Web posted on July 16, 2017

Hey Jude!

I had a colonoscopy last week. Without sedation.

I prefer it that way, so that I can watch the procedure on the video-monitor. Which becomes even more interesting when the surgeon gives me a guided tour: "That was your rectum. Now, here's your sigmoid."

Try to picture walking through a flesh-colored tunnel on a sci-fi movie set. "Breathe in while we go around the first corner. OK, let it out." You can see the veins in the tubular wall of the colon as the muscles expand and contract. Looks like a sophisticated version of the inside of the hose from your house's central vac.

"Second corner coming up. We're in the last stretch, now. You still doing OK?"

"No pain," I assure him. No chance of that; the colon has no pain receptors. And the air and water that come with the procedure aren't causing any cramping.

"There's your appendix. And that's your ileum, the entrance to your small intestine. Let's have a look inside the ileum while we're here."

As I follow the fibre-optic camera on its way through my lower bowel, I'm reminded of a Bible verse that says "I will praise you, for I am fearfully and wonderfully made" (Psalm 139:14).

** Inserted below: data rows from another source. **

(* ===== verification/PortFwd.v ===== *)
(** * internal/core/portfwd: the forwards a client keeps

    [manager.go] keeps, per remote machine, the set of forwards applied on this host: listeners of this process and forwards
    held by the ssh control master.  The host is the set of ports each of them holds; the iteration order of Go's maps is a
    parameter.  The loop of [clientagent/startup.go] that drives the managers is at the end. *)

From stdpp Require Import prelude countable gmap strings list.
From Stdlib Require Import ZArith Ascii Lia.
From S2P Require Import Prelude GoStrings GoIO PortScan.

(** ** State *)

Definition appliedKindLocal : string := "local".
Definition appliedKindMaster : string := "master".

(** [ae_local]: the entry has a listener of this process. *)
Record appliedEntry := mkEntry { ae_kind : string; ae_local : bool }.

Definition fwdKey : Type := string * Z.

Record persistedEntry := mkPersisted { pe_SandboxID : string; pe_Port : Z; pe_Kind : string }.

(** [m_file] is the content of <controlpath>.applied.json, if it is there and can be read. *)
Record Manager := mkManager {
  applied : gmap fwdKey appliedEntry;
  cancelWarnedPort : gset Z;
  persistPath : bool;
  m_file : option (list persistedEntry)
}.

(** Who listens on 127.0.0.1: this process, the control master, anyone else. *)
Record Host := mkHost { h_local : gset Z; h_master : gset Z; h_foreign : gset Z }.

(** The ports at which an operation fails, and whether the file can be written. *)
Record Faults := mkFaults { f_present : gset Z; f_bind : gset Z; f_cancel : gset Z; f_save : bool }.

Definition no_faults : Faults := mkFaults ∅ ∅ ∅ false.

Definition set_applied (m : Manager) (a : gmap fwdKey appliedEntry) : Manager := mkManager a (cancelWarnedPort m) (persistPath m) (m_file m).

(** ** The persisted set *)

Definition load_step (a : gmap fwdKey appliedEntry) (e : persistedEntry) : gmap fwdKey appliedEntry :=
  let k := if bool_decide (pe_Kind e = "") then appliedKindMaster else pe_Kind e in
  if bool_decide (k = appliedKindLocal) then a else <[(pe_SandboxID e, pe_Port e) := mkEntry k false]> a.

Definition loadApplied (m : Manager) : Manager :=
  match m_file m with None => m | Some es => set_applied m (foldl load_step (applied m) es) end.

Definition NewManager (controlPath : bool) (file : option (list persistedEntry)) : Manager :=
  let m := mkManager ∅ ∅ controlPath file in if controlPath then loadApplied m else m.

Definition persisted_of (a : gmap fwdKey appliedEntry) : list persistedEntry :=
  (λ ke, mkPersisted ke.1.1 ke.1.2 (ae_kind ke.2)) <$> map_to_list a.

Definition saveApplied (f : Faults) (m : Manager) : Manager :=
  if negb (persistPath m) then m
  else if f_save f then m
  else mkManager (applied m) (cancelWarnedPort m) (persistPath m) (Some (persisted_of (applied m))).

Definition hasPort (a : gmap fwdKey appliedEntry) (port : Z) : bool := existsb (λ ke, Z.eqb ke.1.2 port) (map_to_list a).

Definition adopt_step (a : gmap fwdKey appliedEntry) (p : Z) : gmap fwdKey appliedEntry :=
  if hasPort a p then a else <[("", p) := mkEntry appliedKindMaster false]> a.

(** [ports] is what [MasterForwards] answered; [None] its error. *)
Definition AdoptMasterForwards (f : Faults) (ports : option (list Z)) (m : Manager) : Manager * bool :=
  match ports with
  | None => (m, false)
  | Some ports =>
      let a := foldl adopt_step (applied m) ports in
      let added := negb (Nat.eqb (size a) (size (applied m))) in
      (if added then saveApplied f (set_applied m a) else m, true)
  end.

(** ** The forwarder, on the host *)

Definition fw_Present (f : Faults) (h : Host) (port : Z) : option Presence :=
  if bool_decide (port ∈ f_present f) then None
  else if bool_decide (port ∈ h_local h ∪ h_master h) then Some PresenceOurs
  else if bool_decide (port ∈ h_foreign h) then Some PresenceForeign
  else Some PresenceAbsent.

(** [Apply]: bind 127.0.0.1:port. *)
Definition fw_Apply (f : Faults) (h : Host) (port : Z) : option Host :=
  if bool_decide (port ∈ f_bind f ∨ port ∈ h_local h ∪ h_master h ∪ h_foreign h) then None
  else Some (mkHost ({[port]} ∪ h_local h) (h_master h) (h_foreign h)).

(** [Cancel]: ssh -O cancel fails for a forward the master does not hold. *)
Definition fw_Cancel (f : Faults) (h : Host) (port : Z) : option Host :=
  if bool_decide (port ∈ f_cancel f ∨ port ∉ h_master h) then None
  else Some (mkHost (h_local h) (h_master h ∖ {[port]}) (h_foreign h)).

Definition lf_Close (h : Host) (port : Z) : Host := mkHost (h_local h ∖ {[port]}) (h_master h) (h_foreign h).

(** Whether it succeeded.  Closing a listener gives its port up also when it reports an error. *)
Definition cancelEntry (f : Faults) (h : Host) (k : fwdKey) (e : appliedEntry) : Host * bool :=
  if bool_decide (ae_kind e = appliedKindLocal) && ae_local e then (lf_Close h k.2, bool_decide (k.2 ∉ f_cancel f))
  else match fw_Cancel f h k.2 with Some h => (h, true) | None => (h, false) end.

(** ** Reconcile *)

Definition is_running (l : Listener) : bool := bool_decide (sr_Status (ls_Sandbox l) = SandboxStatusRunning).

Definition key_of (l : Listener) : fwdKey := (sr_ID (ls_Sandbox l), ls_Port l).

Definition desiredSet (desired : list Listener) : gset fwdKey := list_to_set (key_of <$> filter is_running desired).

(** An entry adopted for an unknown sandbox becomes the forward of the sandbox that wants its port. *)
Definition rename_step (a : gmap fwdKey appliedEntry) (want : fwdKey) : gmap fwdKey appliedEntry :=
  match a !! ("", want.2) with
  | Some e => if bool_decide (want.1 = "") then a else <[want := e]> (delete ("", want.2) a)
  | None => a
  end.

Definition cancel_step (f : Faults) (ds : gset fwdKey) (mh : Manager * Host) (k : fwdKey) : Manager * Host :=
  let '(m, h) := mh in
  match applied m !! k with
  | Some e =>
      if bool_decide (k ∈ ds) then (m, h)
      else match cancelEntry f h k e with
           | (h, false) => (mkManager (applied m) ({[k.2]} ∪ cancelWarnedPort m) (persistPath m) (m_file m), h)
           | (h, true) => (set_applied m (delete k (applied m)), h)
           end
  | None => (m, h)
  end.
Definition rows_exact (d : FwdDir) (s : string) (st : FwdState) : Prop :=
  ∃ m, fd_merged d = Some m ∧ (∀ e, fe_Sandbox e = s → e ∈ fs_Forwards m ↔ e ∈ fs_Forwards st) ∧
    ∀ e e', e ∈ fs_Forwards m → e' ∈ fs_Forwards m → row_key e = row_key e' → e = e'.

Definition published (d : FwdDir) (s : string) (st : FwdState) : Prop :=
  own_files d ∧ fd_files d !! perSandboxFile s = Some (Some st) ∧ rows_exact d s st.

Lemma mergeLocked_published d now ex writes s st :
  own_files d → fd_files d !! perSandboxFile s = Some (Some st) → Sub now (fs_UpdatedAt st) ≤ StaleAfter → one_row st →
  (writes = false → rows_exact d s st) → published (mergeLocked d now ex writes).1 s st.
Proof.
  intros Hown Hf Hs Hone Hw. unfold mergeLocked. destruct writes; [|by split; [|split; [|apply Hw]]]. split; [exact Hown|]. split; [done|].
  exists (merge d now ex). split; [done|]. split; [|apply merge_one_row]. intros e He. by eapply merge_own.
Qed.

Lemma own_files_insert d id st m :
  own_files d → Forall (λ e, fe_Sandbox e = id) (fs_Forwards st) → own_files (mkFwdDir (<[perSandboxFile id := Some st]> (fd_files d)) m).
Proof.
  intros Hown Hall n st' e. cbn [fd_files]. rewrite lookup_insert_Some. intros [[<- [= <-]]|[_ Hn]] He; [|by eapply Hown].
  rewrite Forall_forall in Hall. by rewrite (Hall _ He).
Qed.

Lemma run_op_published s st o d :
  published d s st → one_row st → other_op s (fs_UpdatedAt st) o → published (run_op d o) s st.
Proof.
  intros (Hown & Hf & Hex) Hone Ho. destruct o as [f id entries now|f id now]; simpl in *.
  - destruct Ho as (Hne & Hs & Hall). unfold WriteSandboxState. case_bool_decide; [done|]. destruct (sf_mkdir f); [done|]. destruct (sf_own f); [done|].
    assert (Hown' : own_files (mkFwdDir (<[perSandboxFile id := Some (mkFwdState ("nexus/" +:+ id) now entries)]> (fd_files d)) (fd_merged d))) by by apply own_files_insert.
    assert (Hf' : <[perSandboxFile id := Some (mkFwdState ("nexus/" +:+ id) now entries)]> (fd_files d) !! perSandboxFile s = Some (Some st)) by by rewrite lookup_insert_ne.
    destruct (sf_lock f); [done|]. by apply mergeLocked_published.
  - destruct Ho as (Hne & Hs). unfold RemoveSandboxState. destruct (sf_own f); [done|].
    assert (Hown' : own_files (mkFwdDir (delete (perSandboxFile id) (fd_files d)) (fd_merged d))).
    { intros n st' e. cbn [fd_files]. rewrite lookup_delete_Some. intros [_ Hn]. by apply Hown. }
    assert (Hf' : delete (perSandboxFile id) (fd_files d) !! perSandboxFile s = Some (Some st)) by by rewrite lookup_delete_ne.
    destruct (sf_lock f); [done|]. by apply mergeLocked_published.
Qed.

Lemma run_ops_published s st ops d :
  published d s st → one_row st → Forall (other_op s (fs_UpdatedAt st)) ops → published (foldl run_op d ops) s st.
Proof. intros Hp Hone Hall. revert d Hp. induction Hall as [|o ops Ho _ IH]; intros d Hp; simpl; [done|]. apply IH. by apply run_op_published. Qed.
(* ===== verification/Hypervisor.v ===== *)
(** * internal/core/driver/cloudhypervisor: the driver

    [client.go], [driver.go] and [ch_virtiofs.go]: the client of the hypervisor's API, the configuration of a machine, and
    Start, Stop, Observe, Pause and Resume.  The hypervisor process is not part of the program: it is an interface
    ([Hypervisor]) with the documented behaviour the driver relies on as its laws ([HypervisorLaws]).  Files are the
    sandboxes that have one, processes their pids. *)

From stdpp Require Import prelude countable gmap strings list pretty.
From Stdlib Require Import ZArith Ascii Lia.
From S2P Require Import Prelude GoStrings GoIO Domain Sandbox Lifecycle StoreIface Store Recovery Netns.

(** ** client.go *)

Record vmInfoConfig := mkInfoConfig { ic_memory : option (Z * Z); ic_balloon : option Z }.
Record vmInfoResponse := mkInfo { vi_State : string; vi_Config : option vmInfoConfig }.

(** The body of an answer: an error array, an info document, or anything else. *)
Inductive Body := BOther | BError (causes : list string) | BInfo (i : vmInfoResponse).

(** [Refused]: ENOENT or ECONNREFUSED; [NoReply]: every other failure of the transport, a timeout included. *)
Inductive Reply := Refused | NoReply | Answer (status : Z) (body : Body).

Inductive call_error := CallAbsent | CallFailed.

#[global] Instance call_error_eq_dec : EqDecision call_error.
Proof. solve_decision. Defined.

Definition isAbsent (e : call_error) : bool := bool_decide (e = CallAbsent).

Definition isNoVM (causes : list string) : bool := bool_decide (causes !! 2%nat = Some "VM is not created"%string).
Definition isNotRunning (causes : list string) : bool := bool_decide (causes !! 2%nat = Some "VM is not running"%string).

(** A call that wants one of the given status codes. *)
Definition expect (codes : list Z) (r : Reply) : result call_error unit :=
  match r with
  | Refused => Err CallAbsent
  | NoReply => Err CallFailed
  | Answer s _ => if bool_decide (s ∈ codes) then Ok tt else Err CallFailed
  end.

Definition Ping : Reply → result call_error unit := expect [200].
Definition put204 : Reply → result call_error unit := expect [204].
Definition VMMShutdown : Reply → result call_error unit := expect [200; 204].
(* ===== verification/Forks.v ===== *)
(** * internal/core/driver/cloudhypervisor: forking

    The rest of [fork.go] and [prepareChildRestoreDir] of [fork_disk.go]: the per-child copies of the disks, the restore
    directory with its rewritten configuration, the two ways a child is started, and ForkFrom. *)

From stdpp Require Import prelude countable gmap strings list pretty sorting.
From Stdlib Require Import ZArith Ascii Lia.
From S2P Require Import Prelude GoStrings GoIO GoPath GoJson Domain Sandbox Lifecycle StoreIface Store Recovery Netns Disks Hypervisor Artifact ForkConfig Snapshots.

(** ** Copies *)

(** The path an absolute name stands for. *)
Definition abs (p : string) : list string := Join [] p.

(** What the operating system answers a child: how far each copy gets ([None] is all the way), and the outcome of each
    further step. *)
Record SpawnIO := mkSpawnIO {
  si_copy : string → option nat;
  si_mkdir : bool;
  si_read : bool;
  si_link : string → bool;
  si_writecfg : bool;
  si_netns : option NetnsRuntime;
  si_polls : nat;
  si_vmm : option Z;
  si_iid : option string;
  si_write_iid : bool
}.

Definition reflinkCopy (io : SpawnIO) (src dst : string) (fs : FS) : FS * bool :=
  match fs !! abs src with
  | None => (fs, false)
  | Some f =>
      match si_copy io src with
      | None => (<[abs dst := mkFile (fi_data f) false]> fs, true)
      | Some n => (<[abs dst := mkFile (take n (fi_data f)) false]> fs, false)
      end
  end.

Definition remove_children (pairs : list (string * string)) (fs : FS) : FS := foldl (λ fs pc, delete (abs pc.2) fs) fs pairs.

(** On a failure the copies made so far are removed. *)
Fixpoint copy_disks (io : SpawnIO) (made pairs : list (string * string)) (fs : FS) : FS * bool :=
  match pairs with
  | [] => (fs, true)
  | (p, c) :: pairs =>
      let '(fs, ok) := reflinkCopy io p c fs in
      if ok then copy_disks io (made ++ [(p, c)]) pairs fs else (remove_children made (delete (abs c) fs), false)
  end.

(** ** The restore directory *)

Inductive spawn_error :=
| SpCopy | SpPrepare | SpNetns | SpNotRunning | SpVMM | SpRestore | SpResume | SpInstanceID.

Fixpoint link_files (io : SpawnIO) (snapDir restoreDir : list string) (names : list string) (fs : FS) : FS * bool :=
  match names with
  | [] => (fs, true)
  | n :: names =>
      if String.eqb n "config.json" then link_files io snapDir restoreDir names fs
      else
        match fs !! (snapDir ++ [n]) with
        | Some f => if si_link io n then link_files io snapDir restoreDir names (<[restoreDir ++ [n] := f]> fs) else (fs, false)
        | None => (fs, false)
        end
  end.

(** The outcome and whether the directory was made. *)
Definition prepareChildRestoreDir (io : SpawnIO) (snapDir restoreDir : list string) (cp : ChildPaths) (fs : FS) : FS * bool * bool :=
  if negb (si_mkdir io) then (fs, false, false)
  else
    match fs !! (snapDir ++ ["config.json"%string]) with
    | None => (fs, true, false)
    | Some f =>
        if negb (si_read io) then (fs, true, false)
        else
          match rewrite_config cp (fi_data f) with
          | Err _ => (fs, true, false)
          | Ok out =>
              let '(fs, ok) := link_files io snapDir restoreDir (dir_files snapDir fs) fs in
              if negb ok then (fs, true, false)
              else if negb (si_writecfg io) then (fs, true, false)
              else (<[restoreDir ++ ["config.json"%string] := mkFile out false]> fs, true, true)
          end
    end.

Definition tapIfNames (id : SandboxID) : string * string * string :=
  let suffix := of_chars (hex_encode (take 5 id)) in ("nxg-" +:+ suffix, "nxh-" +:+ suffix, "nxb-" +:+ suffix).

Definition tree_of (dir : list string) (fs : FS) : tree := fi_data <$> below dir fs.

Section fork.
Context {V : Type} `{!Hypervisor V, !SnapHypervisor V}.
Context (time_parse : string → option Time).
(** [cfg.SnapshotDir] and [cfg.SocketDir] *)
Context (root : list string) (sockDir : string).

Definition vsockPath (id : SandboxID) : string := filepath_Join sockDir (SandboxID_String id +:+ ".vsock").

Definition restore_dir (snapID : string) (childID : SandboxID) : list string := Join root (snapID +:+ "-restore-" +:+ SandboxID_String childID).

(** The re-executed child starts the hypervisor, restores and resumes; it gives up if the restore is refused. *)
Definition child_restore (id : SandboxID) (t : tree) (v : V) : V :=
  let '(v, r) := hv_restore id t (hv_spawn id v) in
  match put204 r with Ok _ => (hv_call id RResume v).1 | Err _ => v end.

(** Until the machine reports that it runs or the time is up. *)
Fixpoint poll_running (id : SandboxID) (n : nat) (w : World V) : World V * bool :=
  match n with
  | O => (w, false)
  | S n =>
      let '(w, r) := call id RInfo w in
      match VMInfoFull r with (_, RSRunning, None) => (w, true) | _ => poll_running id n w end
  end.

Definition with_fs (f : FS → FS) (m : Machine V) : Machine V := mkMachine (mc_world m) (f (mc_fs m)) (mc_procs m).
Definition with_world (w : World V) (m : Machine V) : Machine V := mkMachine w (mc_fs m) (mc_procs m).
Definition with_host (h : Host) (w : World V) : World V := mkWorld (wo_driver w) h (wo_hv w).

Definition remove_vsock (id : SandboxID) (h : Host) : Host := mkHost (ho_sock h) (ho_vsock h ∖ {[id]}) (ho_iid h) (ho_vfsock h) (ho_stage h) (ho_procs h).
Definition remove_sock (id : SandboxID) (h : Host) : Host := mkHost (ho_sock h ∖ {[id]}) (ho_vsock h) (ho_iid h) (ho_vfsock h) (ho_stage h) (ho_procs h).
Definition set_iid (id : SandboxID) (iid : string) (h : Host) : Host := mkHost (ho_sock h) (ho_vsock h) (<[id := iid]> (ho_iid h)) (ho_vfsock h) (ho_stage h) (ho_procs h).

(** What a child is spawned from. *)
Record ChildPlan := mkPlan {
  pl_snapID : string;
  pl_pairs : list (string * string);
  pl_tap : string;
  pl_vsock : string
}.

That was also the preacher's text at Marilyn Monroe's funeral. A bit cheeky, I thought at the time, but a-propos nonetheless. At any rate, it demonstrates the thesis that "man looks on the outward appearance, but the Lord looks on the heart" (1 Samuel 16:7).

Despite the objections of some philosophers and some scientists, every experience of being "fearfully and wonderfully made" puts me in awe of the Maker. Beauty, functionality, and design are the marks of a Person (however you may understand that word when speaking of God), and of a purpose that lies beyond us.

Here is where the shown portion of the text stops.